What is the 30-day survival period?+

Canadian CI policies require you to survive at least 30 days after diagnosis before the benefit is paid. This is industry-standard and exists to ensure the benefit serves its purpose: helping you recover, not paying an estate. A handful of policies use 14-day survival for certain conditions, and a few use 0-day for major events like loss of independent existence. Always check the survival period per covered condition in the wording.

How much CI cover should I buy?+

A sensible Canadian benchmark is 1-2× your gross annual income, plus any non-mortgage debts. The lump sum is designed to provide 12-24 months of breathing room during treatment and recovery — covering mortgage payments, lost income, private-pay therapies, travel for specialist care, and home modifications. Couples often buy matching policies on each life, since either could be the one diagnosed.

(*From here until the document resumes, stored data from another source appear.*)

(* ===== verification/Stream.v ===== *)
(** Incremental decoding of framed byte streams: what the two wire codecs promise to the loops
    that feed them (crates/wcash-pool-protocol/src/backend.rs FrameCodec and
    crates/wcash-pool-protocol/src/zip301.rs Zip301FrameCodec), and what follows for any
    chunking of the stream. *)

From Stdlib Require Import ZArith Lia.
From stdpp Require Import prelude gmap sorting strings.
From S2P Require Import Prelude.
Open Scope Z_scope.

(** How the bytes received so far begin. *)
Inductive frame_view (E : Type) : Type :=
| Incomplete
| Rejected (e : E)
| Complete (frame rest : list Z).
Arguments Incomplete {E}.
Arguments Rejected {E} _.
Arguments Complete {E} _ _.

(** One call of an incremental decoder: the bytes it consumed, and a message once one is
    complete. *)
Class StreamOps (C T E : Type) : Type :=
  codec_decode : C -> list Z -> C * result (nat * option T) E.

(** The contract of an incremental decoder: its buffer is an incomplete frame, and a call
    behaves as the frame splitter does on the buffer followed by the input.  A complete frame
    consumes exactly its own bytes, and an error leaves nothing behind. *)
Class StreamCodec (C T E : Type) `{!StreamOps C T E} : Type := {
  codec_inv : C -> Prop;
  codec_buffer : C -> list Z;
  codec_split : list Z -> frame_view E;
  codec_parse : list Z -> result T E;
  split_complete_app s t f r :
    codec_split s = Complete f r -> codec_split (s ++ t) = Complete f (r ++ t);
  split_rejected_app s t e : codec_split s = Rejected e -> codec_split (s ++ t) = Rejected e;
  split_complete_shrinks s f r : codec_split s = Complete f r -> (length r < length s)%nat;
  split_nil : codec_split [] = Incomplete;
  buffer_incomplete c : codec_inv c -> codec_split (codec_buffer c) = Incomplete;
  decode_law c input : codec_inv c ->
    exists c', codec_inv c' /\
    match codec_split (codec_buffer c ++ input) with
    | Incomplete =>
        codec_decode c input = (c', Ok (length input, None)) /\
        codec_buffer c' = codec_buffer c ++ input
    | Rejected e => codec_decode c input = (c', Err e) /\ codec_buffer c' = []
    | Complete f r =>
        codec_buffer c' = [] /\ (length r < length input)%nat /\
        drop (length input - length r) input = r /\
        codec_decode c input =
          (c', match codec_parse f with
               | Ok m => Ok ((length input - length r)%nat, Some m)
               | Err e => Err e
               end)
    end
}.

(** ** The feeding loop *)

Section Loop.
Context {C T E : Type} `{!StreamOps C T E}.

(** One read: decode, and pass the unconsumed suffix back while frames complete.  Each frame
    consumes input, so [length input + 1] rounds are enough. *)
Fixpoint drain (fuel : nat) (c : C) (input : list Z) : C * list T * option E :=
  match fuel with
  | O => (c, [], None)
  | S fuel' =>
      match codec_decode c input with
      | (c', Ok (k, Some m)) =>
          let '(c'', ms, eo) := drain fuel' c' (drop k input) in (c'', m :: ms, eo)
      | (c', Ok (_, None)) => (c', [], None)
      | (c', Err e) => (c', [], Some e)
      end
  end.

Definition read_chunk (c : C) (input : list Z) : C * list T * option E :=
  drain (S (length input)) c input.

(** A connection: successive reads, stopping at the first error. *)
Fixpoint feed (c : C) (chunks : list (list Z)) : C * list T * option E :=
  match chunks with
  | [] => (c, [], None)
  | chunk :: rest =>
      match read_chunk c chunk with
      | (c', ms, Some e) => (c', ms, Some e)
      | (c', ms, None) => let '(c'', ms', eo) := feed c' rest in (c'', ms ++ ms', eo)
      end
  end.

End Loop.

Section Feed.
Context {C T E : Type} `{!StreamOps C T E} `{!StreamCodec C T E}.

(** ** Reference: the messages of a byte stream *)

Inductive stream : list Z -> list T -> list Z -> option E -> Prop :=
| stream_incomplete s : codec_split s = Incomplete -> stream s [] s None
| stream_rejected s e : codec_split s = Rejected e -> stream s [] [] (Some e)
| stream_malformed s f r e :
    codec_split s = Complete f r -> codec_parse f = Err e -> stream s [] [] (Some e)
| stream_frame s f r m ms left eo :
    codec_split s = Complete f r -> codec_parse f = Ok m -> stream r ms left eo ->
    stream s (m :: ms) left eo.

Lemma stream_det s ms left eo ms' left' eo' :
  stream s ms left eo -> stream s ms' left' eo' -> ms = ms' /\ left = left' /\ eo = eo'.
Proof.
  intros H. revert ms' left' eo'. induction H as [s Hs|s e Hs|s f r e Hs Hp|s f r m ms left eo Hs Hp _ IH];
    intros ms' left' eo' H'; destruct H' as [s' Hs'|s' e' Hs'|s' f' r' e' Hs' Hp'|s' f' r' m' ms' l' eo' Hs' Hp' Hr'];
    rewrite Hs in Hs'; try discriminate Hs'.
  - done.
  - by injection Hs' as <-.
  - injection Hs' as <- <-. rewrite Hp in Hp'. by injection Hp' as <-.
  - injection Hs' as <- <-. congruence.
  - injection Hs' as <- <-. congruence.
  - injection Hs' as <- <-. rewrite Hp in Hp'. injection Hp' as <-.
    destruct (IH _ _ _ Hr') as (-> & -> & ->). done.
Qed.

Lemma stream_total s : exists ms left eo, stream s ms left eo.
Proof.
  remember (length s) as n eqn:Hn. revert s Hn. induction (lt_wf n) as [n _ IH]. intros s ->.
  destruct (codec_split s) as [|e|f r] eqn:Hs.
  - eexists _, _, _. by apply stream_incomplete.
  - eexists _, _, _. by apply stream_rejected.
  - destruct (codec_parse f) as [m|e] eqn:Hp; [|eexists _, _, _; by eapply stream_malformed].
    destruct (IH (length r) ltac:(by eapply split_complete_shrinks) r eq_refl) as (ms & l & eo & H).
    eexists _, _, _. by eapply stream_frame.
Qed.

Lemma stream_error_empty s ms left eo : stream s ms left eo -> eo <> None -> left = [].
Proof. induction 1; naive_solver. Qed.

Lemma stream_app s t ms left ms' left' eo :
  stream s ms left None -> stream (left ++ t) ms' left' eo -> stream (s ++ t) (ms ++ ms') left' eo.
Proof.
  intros H. remember None as n eqn:En. revert En.
  induction H as [s Hs|s e Hs|s f r e Hs Hp|s f r m ms left eo0 Hs Hp _ IH]; intros En Ht; try done.
  cbn [app]. eapply stream_frame; [by apply split_complete_app|done|by apply IH].
Qed.

Lemma stream_app_err s t ms left e :
  stream s ms left (Some e) -> stream (s ++ t) ms [] (Some e).
Proof.
  intros H. remember (Some e) as n eqn:En. revert En.
  induction H as [s Hs|s e0 Hs|s f r e0 Hs Hp|s f r m ms left eo0 Hs Hp _ IH]; intros En; try done.
  - injection En as ->. apply stream_rejected. by apply split_rejected_app.
  - injection En as ->. eapply stream_malformed; [by apply split_complete_app|done].
  - eapply stream_frame; [by apply split_complete_app|done|by apply IH].
Qed.

Lemma drain_stream fuel c input :
  codec_inv c -> (length input < fuel)%nat ->
  let '(c', ms, eo) := drain fuel c input in
  codec_inv c' /\ stream (codec_buffer c ++ input) ms (codec_buffer c') eo.
Proof.
  revert c input. induction fuel as [|fuel IH]; intros c input Hc Hf; [lia|]. cbn [drain].
  destruct (decode_law c input Hc) as (c' & Hc' & Hd).
  destruct (codec_split (codec_buffer c ++ input)) as [|e|f r] eqn:Hs.
  - destruct Hd as [-> ->]. split; [done|]. by apply stream_incomplete.
  - destruct Hd as [-> ->]. split; [done|]. by apply stream_rejected.
  - destruct Hd as (Hb & Hlt & Hr & ->). destruct (codec_parse f) as [m|e] eqn:Hp.
    + rewrite Hr. specialize (IH c' r Hc' ltac:(lia)).
      destruct (drain fuel c' r) as [[c'' ms] eo]. destruct IH as [Hc'' Hst]. split; [done|].
      eapply stream_frame; [done|done|]. by rewrite Hb in Hst.
    + rewrite Hb. split; [done|]. by eapply stream_malformed.
Qed.

Lemma feed_stream chunks c :
  codec_inv c ->
  let '(c', ms, eo) := feed c chunks in
  codec_inv c' /\ stream (codec_buffer c ++ concat chunks) ms (codec_buffer c') eo.
Proof.
  revert c; induction chunks as [|chunk chunks IH]; intros c Hc; cbn [feed concat].
  { rewrite app_nil_r. split; [done|]. apply stream_incomplete. by apply buffer_incomplete. }
  unfold read_chunk. pose proof (drain_stream (S (length chunk)) c chunk Hc ltac:(lia)) as Hd.
  destruct (drain (S (length chunk)) c chunk) as [[c' ms] [e|]]; destruct Hd as [Hc' Hst].
  - split; [done|]. rewrite app_assoc.
    rewrite (stream_error_empty _ _ _ _ Hst) by done.
    by eapply stream_app_err.
  - specialize (IH c' Hc'). destruct (feed c' chunks) as [[c'' ms'] eo]. destruct IH as [Hc'' Hst'].
    split; [done|]. rewrite app_assoc. by eapply stream_app.
Qed.

(** A stream of frames that each carry a message decodes to those messages. *)
Lemma stream_frames (encode : T -> list Z) ms :
  Forall (fun m => exists f, codec_parse f = Ok m /\
            forall t, codec_split (encode m ++ t) = Complete f t) ms ->
  stream (concat (encode <$> ms)) ms [] None.
Proof.
  induction 1 as [|m ms (f & Hp & Hf) _ IH]; [apply stream_incomplete, split_nil|].
  rewrite fmap_cons. cbn [concat]. by eapply stream_frame.
Qed.

(** Whatever the chunking, the messages, the first error and the bytes left over are those of
    the whole stream. *)
Lemma feed_chunking c chunks chunks' :
  codec_inv c -> concat chunks = concat chunks' ->
  let '(c1, ms1, eo1) := feed c chunks in
  let '(c2, ms2, eo2) := feed c chunks' in
  ms1 = ms2 /\ eo1 = eo2 /\ codec_buffer c1 = codec_buffer c2.
Proof.
  intros Hc Heq. pose proof (feed_stream chunks c Hc) as H1. pose proof (feed_stream chunks' c Hc) as H2.
  destruct (feed c chunks) as [[c1 ms1] eo1], (feed c chunks') as [[c2 ms2] eo2].
  destruct H1 as [_ H1], H2 as [_ H2]. rewrite <- Heq in H2.
  destruct (stream_det _ _ _ _ _ _ _ H1 H2) as (-> & -> & ->). done.
Qed.
End Feed.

If your disability insurance is weak, lean toward higher CI cover.

What are partial payouts for early-stage cancers?+

Most Canadian CI policies include a partial payout (typically 15% of face amount, capped at ~$50,000) for early-stage conditions that wouldn't qualify for the full payout. Examples: ductal carcinoma in situ (DCIS, Stage 0 breast cancer), Stage 1A prostate cancer, Stage 0 papillary/follicular thyroid, coronary angioplasty. Importantly, the partial payout does NOT reduce your remaining sum insured — you can still claim the full benefit if a covered condition later occurs.

Is the return-of-premium (ROP) rider worth it?+

The ROP-at-expiry rider refunds 100% of premiums paid if you reach policy expiry (or surrender after ~15 years) without claiming. It raises premium by ~55% but gives risk-averse buyers a "worst case you get money back" outcome. Mathematically, investing the 55% premium-cost difference in a TFSA typically outperforms the ROP refund. Buy ROP if behaviour matters — you'll actually keep the policy to collect — otherwise skip it and redirect the savings.

Are CI premiums tax-deductible in Canada?+

No — personal CI premiums are not deductible on your T1 tax return, and the benefit payment is entirely tax-free. Employer-paid CI coverage can be complex: the premium is typically a taxable benefit to the employee via T4, and the benefit itself is paid tax-free. Business-owned CI used as "buy-sell" funding between partners has specific CRA tax treatment — speak to your accountant if structuring it inside a CCPC.

CI vs disability insurance — which first?+

If budget is tight, disability insurance first. DI pays monthly income for any illness or injury that stops you working, potentially to age 65 — covers far more eventualities. CI pays a one-time lump sum only for specifically listed diagnoses. They are complementary: CI lump sum handles immediate cash needs (private care, travel, home adaptation) while DI covers ongoing income. Most Canadian financial plans recommend DI + basic CI for anyone with dependants.